- Opening Delimiter -

(** * The Figma bridge of [src/index.ts]: pending-request correlation

    A shallow embedding of the tool-to-WebSocket bridge of the MCP server:
    [serverState], [isFigmaConnected], [sendToFigma], [handleFigmaResponse],
    the handlers installed by [startWebSocketServer] on the socket
    ("connection", "message", "close", "error") and the [CallToolRequestSchema]
    handler.  The Node runtime is modelled as an explicit store (sockets,
    armed timers, promise settlements, frames handed to [ws.send]); every
    handler is a function on that store, and the event loop is a step
    function over a list of events. *)

From Stdlib Require Import QArith Qcanon.
From stdpp Require Import numbers gmap strings list fin_maps pretty.

Open Scope string_scope.
Open Scope list_scope.
Open Scope nat_scope.

#[local] Set Warnings "-register-all,-clear-no-such-hyp".

(** ** JavaScript values that cross the bridge *)

(** A number as [JSON.parse] yields it: a finite double, or the infinity a
    literal such as [1e999] overflows to ([NaN] has no JSON text).  The finite
    doubles are kept as the rationals they are; the bridge does no arithmetic
    on them, and [-0] is not told from [0], which none of its operations
    ([ToBoolean], [String], [JSON.stringify]) does either. *)
Inductive number : Type :=
  | Finite (q : Qc)
  | Infinite (negative : bool).
(** * The IELTS evaluation gRPC service

    A shallow embedding of the three Python modules of the service

    - [ielts/ielts_repository.py]  the client of the external model API,
    - [ielts/ielts_service.py]     the handler that delegates to that client,
    - [server/python_server.py]    the greeting handler, the stub evaluation
                                   handler and the server bootstrap,

    together with the properties of them that the specification states.

    Python [str] is [string], Python [int] is [Z], a [dict] with string keys
    is a [gmap string _].  A handler is a program over one kind of outside
    event, the exchange of one HTTP message with the network; one call of
    [requests.post] is one such exchange or, when it follows redirects,
    several.  Exceptions are part of the program type and propagate through
    [bind], as they do through Python code that has no [try]. *)

From Stdlib Require Import ZArith List Ascii String.
From stdpp Require Import base option strings gmap list.

Open Scope Z_scope.
Open Scope string_scope.

(** ** Values that cross the HTTP boundary *)

(** A decoded JSON document, as [json.loads] and [response.json()] produce
    it and as the [json=] argument of [requests.post] takes it.  Objects are
    Python dicts.  The service computes with no number; a [float] is kept
    as its binary64 bit pattern. *)
#[warnings="-register-all"]
Inductive json : Type :=
| JNull
| JBool (b : bool)
| JInt (n : Z)
| JFloat (bits : Z)
| JStr (s : string)
| JArr (items : list json)
| JObj (fields : gmap string json).

(** The exceptions that can leave the code under study. *)
Inductive exn : Type :=
| ConnectionError          (* requests: no connection to the peer *)
| Timeout                  (* requests: the exchange timed out *)
| TooManyRedirects         (* requests: more than 30 redirects in a row *)
| InvalidURL               (* requests: a redirect to no usable address *)
| JSONDecodeError          (* response.json() on a body that is not JSON *)
| KeyError (key : string)  (* d[key] on a dict without that key *)
| TypeError.               (* subscript or field assignment of the wrong type *)

Inductive http_method : Type := GET | POST.

(** The arguments of one [requests] call. *)
Record HttpRequest : Type := mkHttpRequest {
  method : http_method;
  url : string;
  headers : gmap string string;
  json_payload : json
}.

(** A [requests.Response]: the status code, the Location header when the
    response has one, and the body as [response.json()] decodes it ([None]
    when the body is not JSON). *)
Record Response : Type := mkResponse {
  status_code : Z;
  location : option string;
  body_json : option json
}.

- Closing Delimiter -

_Prompt_
From the line containing "wrong type *)" down to the last line of the records above, print every line exactly, with both ends kept.

_Exercise output_
| TypeError.               (* subscript or field assignment of the wrong type *)

Inductive http_method : Type := GET | POST.

(** The arguments of one [requests] call. *)
Record HttpRequest : Type := mkHttpRequest {
  method : http_method;
  url : string;
  headers : gmap string string;
  json_payload : json
}.

(** A [requests.Response]: the status code, the Location header when the
    response has one, and the body as [response.json()] decodes it ([None]
    when the body is not JSON). *)
Record Response : Type := mkResponse {
  status_code : Z;
  location : option string;
  body_json : option json
}.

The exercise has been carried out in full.